I want to return to the specifics of Amy’s case. Amy moved from her flat in London three years ago to set up home with her partner, now her husband, in my constituency. She owns 50% of a one-bedroom shared-ownership flat. The housing association is Metropolitan Thames Valley, and the developer Mount Anvil. She put her flat on the market in August 2020, but it quickly became clear that it would not be sold, as it is unmortgageable under the current Royal Institution of Chartered Surveyors guidance. Since then, she and I have been battling to get more information from Metropolitan Thames Valley housing association. It has undertaken inspections that show that cladding is not an issue, but there are missing firebreaks, and concerns about wooden walkways and balconies. Those relate to building regulations from when the housing was first built and are nothing to do with Grenfell Tower. Without those issues being fixed, under current guidance, Amy cannot get an EWS1 and, as such, cannot sell. Her building is under 18 metres, so she does not get the protections that others do.

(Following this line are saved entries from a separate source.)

(** C9 (as the code has it).  With argument parsing enabled and
    arguments the parser accepts: a non-empty [--port] value whose
    numeric coercion is NaN makes [resolveOptions] throw "`port` must be
    an integer"; a non-empty value that coerces to a number becomes the
    resolved port; an empty value is ignored like an absent one and the
    port of [getAPIPort] is kept; and when no non-empty port, host or
    apiRootPath argument is given, host and port are those of
    [getAPIHost] and [getAPIPort] and the root path is the coerced
    [options.apiRootPath], "/" by default. *)
Theorem resolveOptions_port_and_defaults
    (options : CreateServerOptions) (args : option (list string))
    (values : Values) :
  o_parseArgs options = Some true ->
  parseArgs args = Return values ->
  (forall p, v_port values = Some p -> p <> EmptyString -> isNaN (ToNumber p) = true ->
     resolveOptions options args = Throw "`port` must be an integer")
  /\ (forall p, v_port values = Some p -> p <> EmptyString -> isNaN (ToNumber p) = false ->
     exists r, resolveOptions options args = Return r /\ port r = ToNumber p)
  /\ (truthy (v_port values) = false ->
     exists r, resolveOptions options args = Return r /\ port r = getAPIPort)
  /\ (truthy (v_host values) = false -> truthy (v_port values) = false ->
      truthy (v_apiRootPath values) = false ->
     exists r, resolveOptions options args = Return r
       /\ host r = getAPIHost /\ port r = getAPIPort
       /\ apiRootPath r
          = coerceRootPath (default DEFAULT_apiRootPath (o_apiRootPath options))).
Proof.
  intros Hparse Hvalues. unfold ServerOptions.resolveOptions.
  rewrite Hparse, Hvalues. repeat split.
  - intros p Hp Hne Hnan. by rewrite (apply_args_throw _ _ p Hp Hne Hnan).
  - intros p Hp Hne Hnum. rewrite apply_args_return.
    + eexists; split; [reflexivity|]. cbn [port host apiRootPath].
      rewrite Hp, (proj2 (truthy_Some p) Hne). reflexivity.
    + intros q Hq _. congruence.
  - intros Hport. rewrite apply_args_return.
    + eexists; split; [reflexivity|]. cbn [port host apiRootPath].
      destruct (v_port values) as [p|]; [|reflexivity]. by rewrite Hport.
    + intros q Hq Hne. rewrite Hq in Hport.
      apply truthy_Some in Hne. congruence.
  - intros Hhost Hport Hroot. rewrite apply_args_return.
    + eexists; split; [reflexivity|]. cbn [port host apiRootPath].
      destruct (v_host values) as [h|]; [rewrite Hhost|];
        (destruct (v_port values) as [p|]; [rewrite Hport|]);
        (destruct (v_apiRootPath values) as [a|]; [rewrite Hroot|]);
        done.
    + intros q Hq Hne. rewrite Hq in Hport.
      apply truthy_Some in Hne. congruence.
Qed.

End WithHost.

(** C9, witness: [--port 8912] with the sample host resolves to port
    8912. *)
Lemma resolveOptions_port_and_defaults_witness :
  o_parseArgs parse_enabled = Some true
  /\ sample_parseArgs (Some ["--port"; "8912"])
     = Return {| v_host := None; v_port := Some "8912"; v_apiRootPath := None |}
  /\ exists r,
       sample_resolveOptions parse_enabled (Some ["--port"; "8912"]) = Return r
       /\ port r = Some 8912.
Proof.
  split; [reflexivity|]. split; [reflexivity|].
  exact (proj1 (proj2
    (resolveOptions_port_and_defaults sample_isNaN sample_ToNumber
       sample_coerceRootPath "::" (Some 8911) sample_parseArgs tt
       parse_enabled (Some ["--port"; "8912"])
       {| v_host := None; v_port := Some "8912"; v_apiRootPath := None |}
       eq_refl eq_refl))
    "8912" eq_refl ltac:(discriminate) eq_refl).
Defined.

(** C9, the claim as stated fails: an empty [--port] value is supplied
    and coerces to the number 0, yet [resolveOptions] neither throws nor
    takes 0 as the port: it keeps the port of [getAPIPort]. *)
Lemma resolveOptions_empty_port_counterexample :
  sample_parseArgs (Some ["--port"; EmptyString])
  = Return {| v_host := None; v_port := Some EmptyString; v_apiRootPath := None |}
  /\ sample_ToNumber EmptyString = Some 0
  /\ sample_isNaN (sample_ToNumber EmptyString) = false
  /\ exists r,
       sample_resolveOptions parse_enabled (Some ["--port"; EmptyString]) = Return r
       /\ port r = Some 8911
       /\ port r <> sample_ToNumber EmptyString.
Proof.
  repeat split.
  eexists. split; [reflexivity|]. split; [reflexivity|]. discriminate.
Qed.

End ServerOptionsProofs.

(** ** The destroy pipeline *)

Module DestroyProofs.
Import Destroy.

(** *** Lines of a text *)

Lemma lines_not_nil (text : string) : lines text <> [].
Proof.
  destruct text as [|c rest]; simpl; [discriminate|].
  destruct (Ascii.eqb c LF); [discriminate|].
  destruct (lines rest); discriminate.
Qed.

Lemma unlines_cons_char (c : ascii) (l : string) (ls : list string) :
  unlines (String c l :: ls) = String c (unlines (l :: ls)).
Proof. destruct ls; reflexivity. Qed.

(** Joining the lines of a text gives the text back, whatever its line
    endings. *)
Lemma unlines_lines (text : string) : unlines (lines text) = text.
Proof.
  induction text as [|c rest IH]; [reflexivity|]. simpl.
  destruct (Ascii.eqb_spec c LF) as [->|Hc].
  - pose proof (lines_not_nil rest) as Hne.
    destruct (lines rest) as [|l ls]; [contradiction|].
    change (unlines (EmptyString :: l :: ls))
      with (String LF (unlines (l :: ls))).
    by rewrite IH.
  - pose proof (lines_not_nil rest) as Hne.
    destruct (lines rest) as [|l ls]; [contradiction|].
    by rewrite unlines_cons_char, IH.
Qed.

Lemma lines_no_LF (text : string) : Forall (fun l => no_LF l = true) (lines text).
Proof.
  induction text as [|c rest IH]; simpl.
  - by repeat constructor.
  - destruct (Ascii.eqb c LF) eqn:Ec.
    + by constructor.
    + destruct (lines rest) as [|l ls].
      * repeat constructor. unfold no_LF; simpl. by rewrite Ec.
      * inversion IH as [|? ? Hl Hls]; subst. constructor; [|done].
        unfold no_LF in *; simpl. by rewrite Ec.
Qed.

The Building Safety Act 2022, which we all promoted and voted for, covers a lot of cladding, but is still very murky on other fire-safety defects. Under the new waterfall system, the first person to fix and pay for those issues should be the developer. In this case, that is Mount Anvil. We are told by Metropolitan Thames Valley that Mount Anvil had engaged in conversations but has been less receptive recently. I know from my own work, personally through my office and through Government Departments, that Mount Anvil is not meeting the expected requirements. As a result, potentially 50 properties in that block of flats are not in a state in which they should be and cannot be sold. There is no indication or hint that remediation work will start any time soon.

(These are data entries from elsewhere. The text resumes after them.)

(** A session of a client: create the job, subscribe to its stream, and
    let the scheduled task run. *)
Definition session (env : Env) (create : M (string * Main.Task)) : M unit :=
  do created <- create;
  Main.add_connection created.1;;
  Main.run_task env created.2.

(** Creation as C8 has it: a failure when the directory is there, and
    otherwise a directory with a status record in it. *)
Definition creation_as_claimed (create : M (string * Main.Task)) (job : string) (w : World) : Prop :=
  match fs w !! job with
  | Some _ => exists e, (create w).1 = Raise e
  | None => exists d, fs (create w).2 !! job = Some d /\ is_Some (status_txt d)
  end.

(** The generative model is down; everything else works. *)
Definition env_llm_down : Env :=
  mkEnv "/srv" (fun _ => Ok "/srv/temp_storage/job/video.mp4") (fun _ => Ok tt)
        (fun _ => Ok "hello") (fun _ => Ok [(0, 10); (10, 20)])
        (fun _ n => if Z.eqb n 15 then Some "frame 15" else None)
        (fun _ image => Some image) (fun _ => Raise "timeout").

Definition created_world : World := mkWorld {["job" := empty_dir]} {["job" := []]} [].

(** The transcriber is down; the downloader and ffmpeg work. *)
Definition env_whisper_down : Env :=
  mkEnv "/srv" (fun _ => Ok "/srv/temp_storage/job/video.mp4") (fun _ => Ok tt)
        (fun _ => Raise "whisper failed") (fun _ => Ok [(0, 10); (10, 20)])
        (fun _ n => if Z.eqb n 15 then Some "frame 15" else None)
        (fun _ image => Some image) (fun _ => Ok "report").

(** Publishing a list of messages, one [send_event] after the other. *)
Fixpoint publish_all (job_id : string) (messages : list string) : M unit :=
  match messages with
  | [] => ret tt
  | message :: rest => Main.send_event job_id message;; publish_all job_id rest
  end.

(** The text of the failure the URL pipeline records when the download
    gives no file: the downloader's own error, or the pipeline's message
    for an empty file name. *)
Definition download_error (env : Env) (url : string) : string :=
  match extract_info env url with
  | Raise e => e
  | Ok _ => "Failed to download video."
  end.

(** [int(s)] on a string of decimal digits. *)
Definition parse_number (s : string) : option N :=
  N.of_uint <$> NilEmpty.uint_of_string s.


(** The read of a stream that holds the frames [frames]: the frame at an
    index inside the stream, and [at_end] for what the read hands back
    once the stream is positioned past its last frame. *)
Definition stream_read (frames : list Image) (at_end : option Image) (n : Z) : option Image :=
  if (0 <=? n) && (n <? Z.of_nat (length frames)) then frames !! Z.to_nat n else at_end.

Definition stream_env (frames : list Image) (at_end : option Image) (scenes : list Scene) : Env :=
  mkEnv "/srv" (fun _ => Ok "/srv/temp_storage/job/video.mp4") (fun _ => Ok tt)
        (fun _ => Ok "hello") (fun _ => Ok scenes)
        (fun _ => stream_read frames at_end)
        (fun _ image => Some image) (fun _ => Ok "report").

Definition five_frames : list Image := ["f0"; "f1"; "f2"; "f3"; "f4"].


(** C7's rule for a zero-length scene past the end of a stream of
    [frame_count] frames: the scene is skipped. *)
Definition skips_past_end (env : Env) (video_path job : string) (w : World)
    (frame_count : Z) : Prop :=
  forall s, frame_count <= s ->
    detect_scenes env video_path = Ok [(s, s)] ->
    (Analyzer._extract_keyframes env video_path job w).1 = Ok [].

(** The text [str(uuid.uuid4())] has: 8-4-4-4-12 lowercase hexadecimal
    digits with hyphens between the groups. *)
Definition is_hex_digit (c : ascii) : bool :=
  let n := N_of_ascii c in
  ((48 <=? n) && (n <=? 57) || (97 <=? n) && (n <=? 102))%N.

Fixpoint has_shape (shape : list bool) (s : string) : bool :=
  match shape, s with
  | [], EmptyString => true
  | true :: shape', String c s' => is_hex_digit c && has_shape shape' s'
  | false :: shape', String c s' => Ascii.eqb c "-" && has_shape shape' s'
  | _, _ => false
  end.

Definition is_uuid4_text (s : string) : bool :=
  has_shape (repeat true 8 ++ [false] ++ repeat true 4 ++ [false] ++ repeat true 4
               ++ [false] ++ repeat true 4 ++ [false] ++ repeat true 12) s.

(** * Properties *)

(** ** Substring search *)

Lemma startswith_iff (s p : string) :
  PyStr.startswith s p = true <-> exists rest, s = p +:+ rest.
Proof.
  revert s; induction p as [|a p IH]; intros s; cbn.
  - split; [intros _; now exists s | reflexivity].
  - destruct s as [|b s].
    + split; [discriminate | intros [rest H]; discriminate H].
    + destruct (Ascii.eqb_spec a b) as [->|Hne].
      * rewrite IH. split; intros [rest H]; exists rest.
        -- now rewrite H.
        -- now injection H.
      * split; [discriminate | intros [rest H]; injection H; congruence].
Qed.

Lemma contains_iff (needle haystack : string) :
  PyStr.contains needle haystack = true <-> occurs_in needle haystack.
Proof.
  unfold occurs_in. induction haystack as [|c h IH]; cbn [PyStr.contains].
  - rewrite startswith_iff. split.
    + intros [rest H]. exists "", rest. exact H.
    + intros [[|b before] [after H]]; [now exists after |discriminate H].
  - rewrite orb_true_iff, startswith_iff, IH. split.
    + intros [[rest H] | (before & after & H)].
      * exists "", rest. exact H.
      * exists (String c before), after. cbn. now rewrite H.
    + intros [[|b before] [after H]].
      * left. now exists after.
      * right. exists before, after. cbn in H. now injection H.
Qed.

Lemma occurs_in_suffix (before s : string) : occurs_in s (before +:+ s).
Proof.
  exists before, "". f_equal.
  induction s as [|c s IH]; [reflexivity |].
  change (String c s = String c (s +:+ "")). f_equal. exact IH.
Qed.

Lemma occurs_in_append (a s rest : string) :
  occurs_in s rest -> occurs_in s (a +:+ rest).
Proof.
  intros (before & after & ->). exists (a +:+ before), after.
  induction a as [|c a IH]; [reflexivity|].
  change (String c (a +:+ before +:+ s +:+ after)
          = String c ((a +:+ before) +:+ s +:+ after)).
  f_equal. exact IH.
Qed.

(** ** The keyframe selector *)

Lemma round53_small (k : Z) : Z.abs k < 2 ^ 53 -> PyStr.round53 k = k.
Proof.
  intros H. unfold PyStr.round53. cbv zeta.
  destruct (Z.ltb_spec (Z.abs k) (2 ^ 53)); [reflexivity|lia].
Qed.

(** Where no rounding happens: the three floats of the computation are
    exact as long as they stay below 2^53 halves. *)
Lemma middle_frame_num_exact (start_frame end_frame : Z) :
  Z.abs (2 * start_frame) < 2 ^ 53 ->
  Z.abs (end_frame - start_frame) < 2 ^ 53 ->
  Z.abs (start_frame + end_frame) < 2 ^ 53 ->
  Analyzer.middle_frame_num (start_frame, end_frame)
  = Z.quot (start_frame + end_frame) 2.
Proof.
  intros H1 H2 H3.
  unfold Analyzer.middle_frame_num, Analyzer.py_int, PyStr.binary64.
  cbn [Qnum Qden inject_Z Qplus Qdiv Qmult Qinv Pos.mul].
  change (Z.pos (1 * 2)) with 2. change (Z.pos (2 * 2)) with 4.
  rewrite Z.div_1_r, (round53_small (2 * start_frame)) by exact H1.
  replace (2 * ((end_frame - start_frame) * 1)) with ((end_frame - start_frame) * 2) by lia.
  rewrite Z.div_mul by lia. rewrite (round53_small (end_frame - start_frame)) by exact H2.
  replace (2 * (2 * start_frame * 2 + (end_frame - start_frame) * 2))
    with ((start_frame + end_frame) * 4) by lia.
  rewrite Z.div_mul by lia. now rewrite round53_small.
Qed.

Amy has been allowed to sub-let her property, simply because it was unaffordable for her not to. She does not want to be a landlord. She pays a lot of tax on it as a result, and 50% of the property is owned by the housing association. The housing association has also added £50 a year to her charges, on a property she does not want to own. She wants to sell and is not being allowed, simply because of delays in leasehold reform. While she has shared ownership, she cannot get another mortgage. She and her husband live in a section 106 affordable home in Porthleven. They would move out of it tomorrow, releasing two affordable homes to other families, if they were in a position to sell the shared-ownership property. She cannot remortgage because of the issues around her property so she has had to extend her mortgage with Nationwide, which has allowed her to do that for significant extra monthly costs. She is paying another £200 a month for her mortgage, another £50 a month for her service charge, and there is no information whatsoever from the housing association or the developers about when they will do the work and there has been zero progress with Mount Anvil. The building is missing firebreaks, which have always been required under building regs.

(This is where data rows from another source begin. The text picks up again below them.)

(* ===== verification/Files.v ===== *)
(** * Files and directories

    The functions of src/lsp/utils.cpp that ask the operating system: whether a
    path is a directory or can be read, the current directory, the full name of
    a Windows path, and the scans of a directory tree.  A wide string is a list of code units, converted as
    in Utf8.v.  The [tolower] of the locale is a parameter; the directory tree
    is given by the entries in the order in which [std::filesystem] reads them,
    with the directories that cannot be opened or read to their end. *)
From S2P Require Import Prelude CppString Utils Utf8.

(** ** [stat] *)

(** [st_mode]: the type of the file above twelve bits of permissions *)
Definition S_IFDIR : Z := 16384%Z.      (** 0040000 *)

Inductive file_type := FIFO | CHR | DIR | BLK | REG | LNK | SOCK.
Definition type_bits (t : file_type) : Z :=
  match t with
  | FIFO => 4096 | CHR => 8192 | DIR => 16384 | BLK => 24576 | REG => 32768 | LNK => 40960 | SOCK => 49152
  end%Z.

(** [None]: [stat] fails *)
Definition IsDirectory (st_mode : option Z) : bool :=
  match st_mode with
  | None => false
  | Some mode => negb (Z.land mode S_IFDIR =? 0)%Z
  end.

(** [FileExists] and [ReadContent]; [open] is what a stream of the file would
    give, [None] where it cannot be opened, and [None] inside where a read
    fails *)
Definition FileExists (open : bytes -> option (option bytes)) (filename : bytes) : bool :=
  match open filename with Some _ => true | None => false end.
Definition ReadContent (open : bytes -> option (option bytes)) (filename : AbsolutePath) : option bytes :=
  match open (path_ filename) with
  | None => None
  | Some None => None
  | Some (Some content) => Some content
  end.

(** ** The current directory *)

Inductive getcwd_result := Cwd (path : bytes) | ERANGE | OtherErrno.

(** The loop of [GetCurrentWorkingDirectory]; [None]: the fuel is used up *)
Fixpoint getcwd_loop (fuel : nat) (getcwd : nat -> getcwd_result) (size : nat) : option bytes :=
  match fuel with
  | 0 => None
  | S fuel' =>
      match getcwd size with
      | Cwd path => Some (c_str path)
      | ERANGE => getcwd_loop fuel' getcwd (size * 2)
      | OtherErrno => Some []
      end
  end.
Definition GetCurrentWorkingDirectory (fuel : nat) (getcwd : nat -> getcwd_result) : option bytes :=
  getcwd_loop fuel getcwd 1024.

In August, it will be three years since she tried to sell the property and started this journey. To this point we have not been able to resolve it and in that time she has had to pay a further £5,000 to deal with the lease extension, so she now has a 999-year lease, but, to add insult to injury, the Land Registry has said she will not receive the documents she needs for a further two years, which will make it even more difficult for her to sell her property.
The simple solution is for the Government to deal with Mount Anvil and the housing association and get them to do the work they should be doing, not just for Amy but for the owners of all such properties, as well as to further progress leasehold reform, which we have all been asking for and have been promised.